IstanbulTourist Info

Turkish Cultural Customs

Learning the social niceties of Turkish people will help ease your cultural transition into Istanbul. Being caught unaware of local customs may cause you to offend someone with just a simple greeting, conversation, or when bargaining for a better price.

Greetings

It is important to greet people properly and show respect and courtesy in Turkey. When attending a gathering of any sort, always start by greeting the most senior person, unless someone welcomes you first. At a restaurant, it is customary to greet the person closest to you then work your way around the table in an anti-clockwise direction.

Between Men

Turkish men are tactile, much more so than their British or North American counterparts. When meeting for the first time, men generally perform a firm handshake. Many close friends and family members will hug or pat each other on the back. You may even see men kissing on both cheeks in a European style greeting. Another type of greeting you may not be familiar with is men gently touch the temples of their heads together.

Between Women

When meeting for the first time, women will shake hands. Friends and family will kiss both cheeks whilst engaging in a gentle hug.

Opposite Sexes

Although Turkey is a predominantly Muslim country, it has strong European influences. This can make male/female interaction a little unpredictable. When unsure, it’s best to take your cues from the other person. Generally, women only engage in physical greetings with other women, especially when they are married. However, if a woman offers her hand or cheek, then respond accordingly. If they don’t initiate contact, then nod and politely say hello. Men may also decline physical contact with a female for religious reasons so again, follow their cues.

Elderly People

In Turkey, you should always treat elders with respect. Stand when an older person enters a room and offer them your seat if there isn’t one available. A respectful greeting is to kiss the right hand and then touch it with your forehead. Also, when entering a room, unless someone greets you first, always start by greeting the most senior person present. In a social setting, such as a restaurant, you should always greet the person closest to you first.
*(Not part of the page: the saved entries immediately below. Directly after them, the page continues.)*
(** * nano-frontend: the grid slicer and the ZIP archive builder

    A shallow embedding of the self-contained algorithms of
    [src/pages/SlicerPage.tsx]: the stop/fraction derivation, the slicing
    loop of [performSlice], the breakpoint updates, the CRC-32 checksum and
    the stored-only ZIP writer [buildZipBlob].

    Conventions of the embedding.
    - A JavaScript [number] is a finite value, NaN or one of the two
      infinities.  Finite values are carried as rationals; the sign of zero
      is not modelled.  The first sections compute [+], [-], [*] and [/]
      exactly: they carry the statements that read the same whatever the
      rounding (the shape of the stops, the recurrence of the accumulator,
      the clamping of the counts).  The module [Double] embeds the geometry
      with the arithmetic of the language, where every result is rounded to
      the nearest binary64 value: it carries the statements that depend on
      the values computed (the breakpoints the component stores, the
      rectangles of the slicing loop).
    - 32-bit integer operators ([&], [^], [>>>], [<<]) work on [Z] with the
      conversions [ToInt32] / [ToUint32] written out.
    - Typed arrays of bytes are [list byte]; [DataView] writes are list
      updates at a byte position, little endian.
    - Component state ([useState]) and the module-level CRC table cache are
      passed explicitly. *)

From Stdlib Require Import String Ascii ZArith QArith Qround Qabs Qpower Qminmax.
From Stdlib Require Import Bool Arith List Lia Lqa.
From coqutil Require Import Byte Word.LittleEndianList.
Import ListNotations.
Then work around the room or table in an anti-clockwise direction.

Conversation

One aspect of Turkish culture that can take some getting used to is the lack of personal space. Turks like to be in close proximity with each other, especially when engaging in conversation. Even if you are feeling uncomfortable, it is important not to back away as this could offend.
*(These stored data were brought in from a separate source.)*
(* ===== verification/Lines.v ===== *)
(** * Line framing

    Splitting a growing buffer into lines: the loop
    [while ((pos = buffer.find('\n')) != npos)] of the stdio reader
    (src/transport/stdio_transport.cpp) and of the SSE parser
    (src/transport/http/http_codec.cpp), and the blocking [LineReader] of
    src/transport/line_io.cpp. *)

From S2P Require Import Prelude.

(** The complete lines of a buffer, and what is left of it. *)
Fixpoint split_lines (buffer : string) : list string * string :=
  match buffer with
  | EmptyString => ([], EmptyString)
  | String c rest =>
      let '(lines, left_) := split_lines rest in
      if Ascii.eqb c LF then (EmptyString :: lines, left_)
      else match lines with
           | [] => ([], String c left_)
           | l :: lines' => (String c l :: lines', left_)
           end
  end.

(** [if (!line.empty() && line.back() == '\r') line.pop_back()]. *)
Definition strip_cr (line : string) : string :=
  match str_back line with
  | Some c => if Ascii.eqb c CR then pop_back line else line
  | None => line
  end.

Definition end_line (line : string) : string := line +:+ String LF EmptyString.

(** ** The loop *)

Lemma find_char_cons c d s :
  find_char c (String d s) = if Ascii.eqb c d then Some 0 else S <$> find_char c s.
Proof.
  unfold find_char. cbn [str_find String.prefix]. destruct (Ascii.ascii_dec c d) as [->|Hn].
  - rewrite Ascii.eqb_refl. by destruct s.
  - by rewrite (proj2 (Ascii.eqb_neq c d) Hn).
Qed.

Lemma str_find_skip c pat l s :
  find_char c l = None -> str_find (String c pat) (l +:+ s) = Nat.add (size l) <$> str_find (String c pat) s.
Proof.
  induction l as [|d l IH]; intros Hl.
  - change (EmptyString +:+ s) with s. by destruct (str_find _ s).
  - rewrite find_char_cons in Hl. destruct (Ascii.eqb_spec c d) as [|Hn]; [done|].
    change (String d l +:+ s) with (String d (l +:+ s)). cbn [str_find String.prefix].
    destruct (Ascii.ascii_dec c d); [done|]. rewrite IH by (by destruct (find_char c l)).
    by destruct (str_find _ s).
Qed.

Lemma find_char_skip c l s : find_char c l = None -> find_char c (l +:+ s) = Nat.add (size l) <$> find_char c s.
Proof. apply str_find_skip. Qed.

Lemma find_char_at c l s : find_char c l = None -> find_char c (l +:+ String c s) = Some (size l).
Proof.
  intros Hl. rewrite find_char_skip, find_char_cons, Ascii.eqb_refl by done.
  cbn [fmap option_fmap option_map]. by rewrite Nat.add_0_r.
Qed.

(** One iteration: the first line is what precedes the first newline. *)
Lemma split_lines_find s :
  split_lines s =
    match find_char LF s with
    | None => ([], s)
    | Some pos => let '(lines, left_) := split_lines (str_drop (S pos) s) in (str_take pos s :: lines, left_)
    end.
Proof.
  induction s as [|c s IH]; [done|]. rewrite find_char_cons. cbn [split_lines].
  destruct (Ascii.eqb_spec LF c) as [<-|Hn].
  - cbn [str_drop str_take]. rewrite ?str_drop_0. by destruct (split_lines s).
  - rewrite (proj2 (Ascii.eqb_neq c LF)) by congruence. rewrite IH.
    destruct (find_char LF s) as [pos|]; cbn [fmap option_fmap option_map]; [|done].
    change (str_drop (S (S pos)) (String c s)) with (str_drop (S pos) s).
    change (str_take (S pos) (String c s)) with (String c (str_take pos s)).
    by destruct (split_lines (str_drop (S pos) s)).
Qed.

(** Splitting does not depend on how the bytes arrive. *)
Lemma split_lines_app a b :
  split_lines (a +:+ b) =
    let '(l1, r1) := split_lines a in let '(l2, r2) := split_lines (r1 +:+ b) in (app l1 l2, r2).
Proof.
  induction a as [|c a IH]; simpl; [by destruct (split_lines b)|].
  rewrite IH. destruct (split_lines a) as [l1 r1].
  destruct (Ascii.eqb c LF) eqn:Ec.
  - by destruct (split_lines (r1 +:+ b)) as [l2 r2].
  - destruct l1 as [|x l1]; simpl.
    + rewrite Ec. destruct (split_lines (r1 +:+ b)) as [l2 r2]. by destruct l2.
    + by destruct (split_lines (r1 +:+ b)) as [l2 r2].
Qed.

Lemma split_lines_none s : find_char LF s = None -> split_lines s = ([], s).
Proof. intros H. by rewrite split_lines_find, H. Qed.

Lemma split_lines_end l s :
  find_char LF l = None ->
  split_lines (end_line l +:+ s) = let '(ls, r) := split_lines s in (l :: ls, r).
Proof.
  unfold end_line. rewrite str_app_assoc. induction l as [|c l IH]; intros Hl.
  - simpl. by destruct (split_lines s).
  - rewrite find_char_cons in Hl. destruct (Ascii.eqb_spec LF c) as [|Hn]; [done|].
    change (String c l +:+ (String LF EmptyString +:+ s)) with (String c (l +:+ (String LF EmptyString +:+ s))).
    cbn [split_lines]. rewrite IH by (by destruct (find_char LF l)).
    rewrite (proj2 (Ascii.eqb_neq c LF)) by congruence. by destruct (split_lines s).
Qed.

Lemma split_lines_concat ls s :
  Forall (fun l => find_char LF l = None) ls ->
  split_lines (foldr (fun l r => end_line l +:+ r) s ls) = let '(ls', r) := split_lines s in (app ls ls', r).
Proof.
  induction 1 as [|l ls Hl _ IH]; simpl; [by destruct (split_lines s)|].
  rewrite split_lines_end by done. rewrite IH. by destruct (split_lines s).
Qed.

(** A line without carriage returns is kept as it is. *)
Lemma strip_cr_none l : find_char CR l = None -> strip_cr l = l.
Proof.
  unfold strip_cr. destruct (str_back l) as [c|] eqn:E; [|done]. intros Hl.
  destruct (Ascii.eqb_spec c CR) as [->|]; [|done]. exfalso.
  induction l as [|d l IH]; [done|]. rewrite find_char_cons in Hl.
  destruct (Ascii.eqb_spec CR d) as [|Hn]; [done|].
  destruct l as [|d' l]; simpl in E; [congruence|]. apply IH; [done|]. by destruct (find_char CR _).
Qed.

(** ** Texts without line breaks *)

(** No line break of either kind: what a field of an event may hold. *)
Definition single_line (s : string) : Prop := find_char LF s = None /\ find_char CR s = None.

Lemma find_char_app c a b :
  find_char c a = None -> find_char c b = None -> find_char c (a +:+ b) = None.
Proof.
  intros Ha Hb. induction a as [|d a IH]; [done|]. rewrite find_char_cons in Ha.
  change (String d a +:+ b) with (String d (a +:+ b)). rewrite find_char_cons.
  destruct (Ascii.eqb c d); [done|]. rewrite IH; [done|]. by destruct (find_char c a).
Qed.

Lemma single_line_app a b : single_line a -> single_line b -> single_line (a +:+ b).
Proof. intros [] []. split; by apply find_char_app. Qed.

Lemma single_line_to_string n : (0 <= n)%Z -> single_line (to_string n).
Proof.
  intros Hn. destruct (to_string_digits n Hn) as [Hd _].
  assert (forall c s, is_digit c = false -> str_forall is_digit s = true -> find_char c s = None) as H.
  { intros c s Hc. induction s as [|d s IH]; [done|]. cbn [str_forall]. intros [Hd' Hs]%andb_true_iff.
    rewrite find_char_cons. destruct (Ascii.eqb_spec c d) as [->|]; [congruence|]. by rewrite IH. }
  split; by apply H.
Qed.

(** ** [LineReader] *)

Inductive read_result := ReadData (chunk : string) | ReadEof | ReadError.
Inductive reader_status := ReadLine (line : string) | AtEof | AtError.

Record LineReader := mkLineReader { lr_buffer : string; lr_eof : bool }.

(** [next], given the results of the reads that follow; the reads it did not
    need are returned, and [None] means it is still blocked on a read. *)
Fixpoint next_line (reads : list read_result) (r : LineReader)
  : option (reader_status * LineReader) * list read_result :=
  match find_char LF (lr_buffer r) with
  | Some pos =>
      (Some (ReadLine (strip_cr (str_take pos (lr_buffer r))),
             mkLineReader (str_drop (S pos) (lr_buffer r)) (lr_eof r)), reads)
  | None =>
      if lr_eof r then
        if String.eqb (lr_buffer r) EmptyString then (Some (AtEof, r), reads)
        else (Some (ReadLine (lr_buffer r), mkLineReader EmptyString (lr_eof r)), reads)
      else
        match reads with
        | [] => (None, [])
        | ReadData chunk :: reads' => next_line reads' (mkLineReader (lr_buffer r +:+ chunk) (lr_eof r))
        | ReadEof :: reads' =>
            (* the loop goes round once more, now at the end of the file *)
            (if String.eqb (lr_buffer r) EmptyString then (Some (AtEof, mkLineReader (lr_buffer r) true), reads')
             else (Some (ReadLine (lr_buffer r), mkLineReader EmptyString true), reads'))
        | ReadError :: reads' => (Some (AtError, r), reads')
        end
  end.

(** A caller that reads lines until the end of the file. *)
Fixpoint read_all (fuel : nat) (reads : list read_result) (r : LineReader) : option (list string) :=
  match fuel with
  | O => None
  | S fuel =>
      match next_line reads r with
      | (Some (ReadLine l, r'), reads') => cons l <$> read_all fuel reads' r'
      | (Some (AtEof, _), _) => Some []
      | _ => None
      end
  end.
Also, remember to maintain eye contact while engaged in conversation as Turks take it as a sign of sincerity. Avoiding eye contact can give the impression you are untrustworthy or have something to hide.

Bargaining

Turks always expect to negotiate; it’s a way of life. Haggling can be time-consuming and challenging. But, once you get the knack, it can also be very enjoyable.

Haggling is a game and also an art. You should never accept the first price offered. Often Turks will make an initial offer that is extreme. This is typical to gauge your reaction so they can develop their negotiating strategy. You will counteroffer until you can agree on a price. An agreed price is usually always for cash. You may need to renegotiate if you pay with a card as bank fees can be high.

Gift Giving

If a Turk invites you to their home, it is customary to bring a gift. Typical gifts would include small ornaments such as a vase or sweet pastries like Baklava. Flowers are also acceptable, and if the host has children, you should take them some quality candy or chocolate. Avoid bringing alcohol unless you know the family drinks. You could easily offend as many Muslims abstain from alcohol and don’t tolerate it in their homes.

Dinner Invites

Be aware that if you ask someone out to dinner, as the host, you will be paying the bill. Likewise, if someone invites you, they will pay the bill. However, it is still polite to offer to pay even though, no matter how forceful you are, the host will reject your offer. It’s also worth noting that the concept of splitting the bill doesn’t exist in Turkey.

Most restaurants will serve Turkish coffee or tea at the end of a meal. You can drink Turkish coffee with or without sugar but always sip it and never drink to the bottom of the cup. The dregs contain coffee grounds and taste terrible!